Alfonso looked exasperated and Lucrezia for once abandoned her serenity. “Oh, I know I am only a woman,” she cried. “I am here to bear children … nothing more. But I tell you this, Alfonso; if you do not administer justice in some form you will have trouble between your brothers.”

“Trouble in the family must be avoided at all cost,” said Alfonso. “I plan to bring my brothers together; there shall be a reconciliation.”

“You think Giulio will ever be reconciled to Ippolito!”

“He must be … for the sake of Ferrara.”

 

Eventually Alfonso prevailed
upon them to meet each other. He stood between them—the mighty brother to whom they both owed allegiance.

“Ippolito, Giulio, my brothers,” he said. “This has been the saddest thing I ever witnessed. I would have given ten years of my life that it should not have happened.”

“Do not look at me,” said Giulio bitterly. “I was but the victim.”

“Giulio, I am asking you to forget your wrongs. I am asking you to forgive your brother.”

“Why does he not speak for himself?”

“I am very displeased that this has happened,” said Ippolito, inclining his haughty head.

“Displeased!” cried Giulio. “I would describe my own feelings in stronger terms.” He snatched up a torch and held it to his face. “Look at me, Alfonso; and you, Cardinal, look at your work. This hideous thing you see before you is your once handsome brother, Giulio.”

Alfonso’s voice was broken with emotion as he cried: “Stop, I beg of you. Giulio, my dear brother, stop.” He went to him and embraced him. “Giulio, I grieve for you, brother. But think now of Ferrara. Think of our family and, for the sake of our ancestors, who made Ferrara great, and of all those who will follow us, make no trouble now. Forgive your brother.”

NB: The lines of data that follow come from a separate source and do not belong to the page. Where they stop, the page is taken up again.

Lemma no_fill_book cap its : forall b, no_fill cap b its = true ->
  foldl (item_book cap) b its = foldl (item_intended cap) b its.
Proof.
  induction its as [|it its IH]; intros b H; [done|]. cbn in *.
  apply andb_prop in H as [Hf%negb_true_iff H]. rewrite <- IH by done. f_equal.
  destruct it as [|off m]; [done|]. by apply bats_book_intended.
Qed.

(** The time of a connection, in nanoseconds. *)
Definition item_time (now : Z) (it : bats_item) : Z :=
  match it with ITime s => s * 1000000000 | IMsg _ _ => now end.

Definition bats_hooks_accept : Prop :=
  (forall k f m w, hooks.(bats_hook_msg) k = Some f -> (f m w).1.1 = FH_OK) /\
  (forall f d w, hooks.(bats_hook_msg_send) = Some f -> (f d w).1 = FH_OK).

Lemma bats_finish_accept kind msg buffer len st : bats_hooks_accept ->
  exists data w, bats_finish hooks kind msg buffer len st = (FH_OK, data, set_world w st).
Proof.
  intros [Hm _]. unfold bats_finish. destruct (bats_hook_msg hooks kind) as [f|] eqn:E.
  - pose proof (Hm _ _ msg (fs_world st) E) as H. destruct (f _ _) as [[rc [d l]] w].
    cbn in H. subst rc. eauto.
  - exists (BdBuffer buffer len), (fs_world st). by destruct st.
Qed.

Lemma bats_parse_item it rest L st cap b :
  item_ok it -> book_inv st cap b -> bats_hooks_accept -> Z.of_nat (length (item_bytes it)) <= L ->
  exists st', fh_bats_parse_msg cfg hooks (item_bytes it ++ rest) L st =
      Some (Z.of_nat (length (item_bytes it)), st') /\
    book_inv st' cap (item_book cap b it) /\ same_seq st st' /\
    st'.(fs_timestamp) = item_time st.(fs_timestamp) it.
Proof.
  intros Hok Hb Ha HL. unfold fh_bats_parse_msg. destruct it as [s|off m]; cbn [item_bytes item_ok] in *.
  - cbn [length] in HL. rewrite length_le_bytes in HL. cbn [length]. rewrite length_le_bytes.
    destruct (L <? 1) eqn:E; bool_to_prop; [lia|]. clear E.
    change (byte_at ((6 :: TIME_MESSAGE_TYPE :: le_bytes 4 s) ++ rest) 0) with (Some 6).
    change (byte_at ((6 :: TIME_MESSAGE_TYPE :: le_bytes 4 s) ++ rest) 1) with (Some TIME_MESSAGE_TYPE).
    cbn [mbind option_bind]. destruct (L <? 6) eqn:E; bool_to_prop; [lia|]. clear E.
    change (6 <? 6) with false. rewrite Z.eqb_refl. cbn iota. pose proof (length_le_bytes 4 s).
    rewrite (read_le_part _ 2 4 s) by ((apply part_app; find_part) || exact Hok).
    cbn [mbind option_bind]. unfold int32 in Hok. rewrite u64_small by lia.
    eexists. split; [done|]. split; [exact Hb | done].
  - destruct Hok as [Ho Hok]. rewrite (length_bats_encode off m Hok) in *.
    assert (Hsz : 6 <= bats_size m <= 41) by (destruct m; cbn; lia).
    destruct (L <? 1) eqn:E; bool_to_prop; [lia|]. clear E.
    change (byte_at (bats_encode off m ++ rest) 0) with (Some (bats_size m)).
    change (byte_at (bats_encode off m ++ rest) 1) with (Some (bats_type m)).
    cbn [mbind option_bind]. destruct (L <? _) eqn:E; bool_to_prop; [lia|]. clear E.
    destruct (_ <? 6) eqn:E; bool_to_prop; [lia|]. clear E.
    replace (bats_type m =? TIME_MESSAGE_TYPE) with false by by destruct m.
    destruct (bats_dispatch_wire cfg hooks m off rest st cap b Ho Hok Hb)
      as (sym & ord & st1 & -> & (Hb1 & Hs1 & [= Ht _])).
    destruct (bats_finish_accept (bats_delivered m sym ord).1
      (bats_struct m off sym ord (bats_encode off m ++ rest) st) (bats_encode off m ++ rest)
      (bats_size m) st1 Ha) as (data & w & ->).
    cbn [mbind option_bind]. change (FH_OK =? FH_OK) with true. cbn [negb].
    destruct (bats_hook_msg_send hooks) as [f|] eqn:Ef; [|by exists (set_world w st1)].
    pose proof (proj2 Ha _ data (fs_world (set_world w st1)) Ef) as Hf.
    destruct (f _ _) as [rc w2]. cbn in Hf. subst rc. by exists (set_world w2 (set_world w st1)).
Qed.

(** The loop over the messages, when no gap is being filled. *)
Lemma bats_msgs_wire its : Forall item_ok its -> forall rest L next st cap b,
  book_inv st cap b -> bats_hooks_accept -> st.(fs_gapnode) = NULL ->
  0 <= next -> next + Z.of_nat (length its) < 18446744073709551616 ->
  0 <= st.(fs_next_seq_no) ->
  st.(fs_next_seq_no) + Z.of_nat (length its) < 18446744073709551616 ->
  Z.of_nat (length (concat (item_bytes <$> its))) <= L ->
  exists st', bats_msgs cfg hooks (length its) (concat (item_bytes <$> its) ++ rest) L next st =
      Some (FH_OK, next + Z.of_nat (length its), st') /\
    book_inv st' cap (foldl (item_book cap) b its) /\
    st'.(fs_timestamp) = foldl item_time st.(fs_timestamp) its /\
    st'.(fs_gaplist) = st.(fs_gaplist) /\ st'.(fs_gapnode) = NULL /\
    st'.(fs_stats) = Nat.iter (length its) (stat_add Messages 1) st.(fs_stats).
Proof.
  induction 1 as [|it its Hok Hits IH]; intros rest L next st cap b Hb Ha Hg H0 Hmax H0' Hmax' HL.
  { exists st. cbn. rewrite Z.add_0_r. done. }
  cbn [fmap list_fmap concat length bats_msgs] in *. rewrite length_app in HL.
  rewrite <- app_assoc.
  destruct (bats_parse_item it (concat (item_bytes <$> its) ++ rest) L st cap b)
    as (st1 & -> & Hb1 & (E1 & E2 & E3 & E4 & _) & Ht1); [done | done | done | lia |].
  cbn [mbind option_bind]. destruct (_ <? 0) eqn:E; bool_to_prop; [lia|]. clear E.
  rewrite E4, Hg. change (NULL =? NULL) with true. cbn [negb mbind option_bind].
  rewrite u64_small by lia. rewrite Nat2Z.id, drop_app_length.
  set (st2 := count_stat Messages 1 _).
  assert (En : fs_next_seq_no st2 = fs_next_seq_no st + 1)
    by (subst st2; cbn; rewrite E1; apply u64_small; lia).
  destruct (IH rest (L - Z.of_nat (length (item_bytes it))) (next + 1) st2 cap (item_book cap b it))
    as (st' & -> & Hb' & Ht' & Hgl' & Hgn' & Hst');
    [exact Hb1 | done | by subst st2; cbn; rewrite E4 | lia | lia | lia | lia | lia |].
  exists st'. split; [do 2 f_equal; f_equal; lia|]. split; [exact Hb'|]. split.
  { rewrite Ht'. subst st2. cbn [fs_timestamp count_stat set_next_seq_no foldl]. by rewrite Ht1. }
  split; [rewrite Hgl'; subst st2; cbn; congruence|]. split; [done|].
  rewrite Hst'. subst st2. cbn [fs_stats count_stat set_next_seq_no]. rewrite E2.
  by rewrite <- Nat.iter_succ_r.
Qed.

(** The flush at the start of a packet, when no gap is open. *)
Lemma bats_in_order_not_duplicate now st :
  (forall gl, st.(fs_gaplist) = Some gl -> gl.(gl_count) = 0) ->
  fh_bats_parse_duplicate hooks now st.(fs_next_seq_no) st = Some (false, st).
Proof.
  intros Hg. unfold fh_bats_parse_duplicate, feed_flush.
  destruct (fs_gaplist st) as [gl|] eqn:E; [rewrite (Hg gl) by done|];
    cbn [Z.ltb Z.compare mbind option_bind]; by rewrite Z.ltb_irrefl.
Qed.

End packets.

(** ** A gap left half filled *)

Lemma feed_flush_seq {W} (h : alert_hook W) now st st' : feed_flush h now st = Some st' ->
  st'.(fs_next_seq_no) = st.(fs_next_seq_no) /\ st'.(fs_gapnode) = st.(fs_gapnode) /\ same_tables st st'.
Proof.
  unfold feed_flush, feed_alert. destruct (fs_gaplist st) as [gl|]; [|by intros [= <-]].
  destruct (0 <? gl_count gl); [|by intros [= <-]].
  destruct (fh_shr_gap_fill_flush now gl) as [[rc gl']|]; [|done]. cbn [mbind option_bind].
  destruct (0 <? rc); [|by intros [= <-]]. destruct (call_alert _ _ _ _). by intros [= <-].
Qed.

Lemma bats_fill_tables {W} (hooks : bats_hooks W) st st' : bats_fill hooks st = Some st' ->
  same_tables st st'.
Proof.
  unfold bats_fill, feed_alert. destruct (fs_gaplist st) as [gl|]; [|done]. cbn [mbind option_bind].
  destruct (fh_shr_gap_fill_del _ _ _) as [[[rc node] gl']|]; [|done]. cbn [mbind option_bind].
  intros H. repeat (case_match; simplify_eq/=); done.
Qed.

Lemma bats_msgs_stuck {W} cfg (hooks : bats_hooks W) n : forall packet len next st cap b rc next' st',
  book_inv cfg st cap b -> Forall is_byte packet -> len <= Z.of_nat (length packet) ->
  st.(fs_gapnode) <> NULL ->
  bats_msgs cfg hooks n packet len next st = Some (rc, next', st') -> next' = next.
Proof.
  induction n as [|n IH]; intros packet len next st cap b rc next' st' Hb Hby Hl Hg; cbn [bats_msgs];
    [by intros [= _ <- _]|].
  destruct (bats_msg_safe cfg hooks packet len st cap b Hby Hl Hb)
    as (used & st1 & b1 & -> & Hb1 & (_ & _ & E3) & Hu).
  cbn [mbind option_bind]. destruct (used <? 0) eqn:Eu; bool_to_prop; [by intros [= _ <- _]|].
  rewrite E3, (eqb_false_of_ne _ _ Hg). cbn [negb].
  destruct (bats_fill hooks st1) as [st2|] eqn:Ef; [|done]. cbn [mbind option_bind].
  destruct (fs_gapnode st2 =? NULL) eqn:E2; bool_to_prop; [by intros [= _ <- _]|].
  apply (IH _ _ _ _ cap b1); [|by apply Forall_drop | rewrite length_drop; lia | done].
  eapply book_inv_same; [exact Hb1 | exact (bats_fill_tables _ _ _ Ef)].
Qed.

(** ** Small states for the examples *)

Definition bats_cfg : feed_config := MkFeedCfg false false 4 30.
Definition bats_quiet : bats_hooks unit := MkBatsHooks None None (fun _ => None).

Definition bats_state (gl : option gap_list) (t : ord_tbl) (next : Z) : feed_state unit :=
  MkFeed next 0 stats_zero (MkTbl None None 0 0 ∅) t gl NULL true tt.

Definition bats_packet (seq_no : Z) (its : list bats_item) : list Z :=
  unit_header 0 (Z.of_nat (length its)) 1 seq_no ++ concat (item_bytes <$> its).

Lemma bats_demo gl next : gap_repr gl [] -> gl.(gl_max) = 4 -> 0 <= next <= 100 ->
  feed_inv bats_cfg (bats_state (Some gl) (MkTbl None None 0 0 ∅) next) gl [].
Proof.
  intros Hr HM Hn. constructor; [done | done | constructor | lia | by split | cbn; lia].
Qed.

(** ** Properties *)

(** C8: safety. For every packet, whatever its bytes, received when no gap is
    being filled, the parser returns (it reads nothing outside the packet,
    follows no bad pointer, comes to an end) and leaves correct tables and a
    correct gap list, with [gapnode] on it or [NULL]. *)
Theorem bats_pkt_safe {W} cfg (hooks : bats_hooks W) now packet len st gl es cap b :
  feed_inv cfg st gl es -> book_inv cfg st cap b -> st.(fs_gapnode) = NULL ->
  Forall is_byte packet -> len <= Z.of_nat (length packet) ->
  st.(fs_next_seq_no) < 2305843009213693952 ->
  (forall h, fh_bats_pitch20_extract packet = Some h ->
     h.(uh_seq_no) - st.(fs_next_seq_no) < 2147483648) ->
  exists rc st' gl' es' b', fh_bats_parse_pkt cfg hooks now packet len st = Some (rc, st') /\
    feed_inv cfg st' gl' es' /\ book_inv cfg st' cap b' /\ gapnode_ok st' es' /\
    gl'.(gl_max) = gl.(gl_max).
Proof.
  intros Hi Hb Hg Hby Hl Hn Hj. unfold fh_bats_parse_pkt. cbv zeta. set (st0 := count_stat Bytes len st).
  assert (Hi0 : feed_inv cfg st0 gl es) by (eapply feed_inv_same; [exact Hi | done..]).
  destruct (len <? _) eqn:El; unfold FH_BATS_SEQUENCE_UNIT_HEADER_SIZE in *; bool_to_prop.
  { do 5 eexists. split; [done|]. split; [eapply feed_inv_same; [exact Hi0 | done..]|].
    split; [exact Hb|]. split; [by left | done]. }
  unfold fh_bats_pitch20_extract in *.
  destruct (read_le2_some packet 0) as (hl & E1 & _); [done | lia | lia |].
  destruct (read_le2_some packet 2) as (c & E2 & _); [done | lia | lia |].
  destruct (read_le4_some packet 4) as (q & E3 & Hq); [done | lia | lia |].
  destruct (byte_at_some packet 3) as [u E4]; [lia|].
  rewrite E1, E2, E3, E4 in *. cbn [mbind option_bind uh_seq_no uh_msg_count] in *.
  specialize (Hj _ eq_refl). cbn [uh_seq_no] in Hj.
  destruct (bats_duplicate_ok cfg hooks st0 gl es now q Hi0 Hg)
    as (dup & st1 & gl1 & es1 & -> & Hi1 & Ht1 & Hg1 & HM1 & Hn1); [split; [lia | exact Hj]|].
  cbn [mbind option_bind].
  assert (Hb1 : book_inv cfg st1 cap b) by by eapply book_inv_same.
  destruct dup.
  { do 5 eexists. split; [done|]. split; [eapply feed_inv_same; [exact Hi1 | done..]|]. done. }
  destruct (u8 c =? 0).
  { do 5 eexists. split; [done|]. destruct (_ <? q); [|done].
    split; [destruct Hi1; constructor; try done; cbn; lia | done]. }
  set (next := if negb _ then _ else _). set (st2 := set_next_seq_no q st1).
  cbn [fs_next_seq_no count_stat st0] in Hn1. pose proof (ii_next _ _ _ Hi1).
  pose proof (Z.mod_pos_bound c 256 ltac:(lia)). unfold u8.
  assert (Hnx : 0 <= next <= 2305843009213693952) by (subst next; destruct (negb _); lia).
  destruct (bats_msgs_safe cfg hooks (Z.to_nat (c mod 256)) (drop 8 packet) (len - 8) next st2 gl1 es1 cap b)
    as (rc & next' & st' & gl' & es' & b' & -> & Hi' & Hb' & Hg' & HM' & Hnx');
    [destruct Hi1; constructor; try done; cbn; lia | done | done | by apply Forall_drop
    | rewrite length_drop; lia | lia | lia | cbn; lia |].
  cbn [mbind option_bind]. do 5 eexists. split; [done|].
  split; [destruct Hi'; constructor; try done; cbn; lia|]. split; [done|]. split; [done | congruence].
Qed.

(** A time message at number 4, after a gap of three. *)
Lemma bats_pkt_safe_witness :
  exists gl rc st', fh_bats_parse_pkt bats_cfg bats_quiet 100 (bats_packet 4 [ITime 7]) 14
      (bats_state (Some gl) (MkTbl None None 0 0 ∅) 1) = Some (rc, st') /\
    st'.(fs_next_seq_no) = 5 /\ st'.(fs_timestamp) = 7000000000.
Proof.
  destruct (gap_new_repr 64 4096 4 30) as (gl & E & Hr & HM & _); [lia..|]. exists gl.
  destruct (bats_pkt_safe bats_cfg bats_quiet 100 (bats_packet 4 [ITime 7]) 14
    (bats_state (Some gl) (MkTbl None None 0 0 ∅) 1) gl [] 0 ∅ (bats_demo gl 1 Hr HM ltac:(lia)))
    as (rc & st' & _ & _ & _ & Ep & _); try done.
  - repeat (constructor; [done|]). constructor.
  - intros h Hh. vm_compute in Hh. injection Hh as <-. reflexivity.
  - exists rc, st'. split; [exact Ep|]. vm_compute in E. injection E as <-.
    vm_compute in Ep. injection Ep as _ <-. by split.
Defined.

And Giulio, weeping in Alfonso’s arms, murmured: “I forgive him. It is over and done with. Long live Ferrara!”

 

It was easy
to say one forgave; it was difficult to continue in that noble attitude. He must lie, poor Giulio, in his darkened room, for even after some time passed he could not bear to face the light. He listened to the sound of distant music from other parts of the castle and brooded on the old days.

Ippolito would be flashing his brilliant robes, making assignations with beautiful women. Ippolito who had ruined his brother’s life and thought he had made amends by lowering his haughty head and saying he was sorry.

There was only one comfort in his life: Ferrante.

Ferrante spent most of his time in Giulio’s room, where they talked of past adventures. Ferrante could often make his brother laugh, but such laughter was always followed by melancholy. What could memories of the joyous past do but lead to the melancholy present? Why should they not talk
of the future? What was the future for him? Giulio demanded. He would spend long hours in a dark room, and if he ventured abroad he would have to be masked to hide his hideous face; even then people would turn from him, shuddering.

There was only one way to bring Giulio out of his melancholy, and that was to talk of revenge. Revenge on Ippolito the author of his miseries; revenge on Alfonso who had taken Ippolito’s side against his brother.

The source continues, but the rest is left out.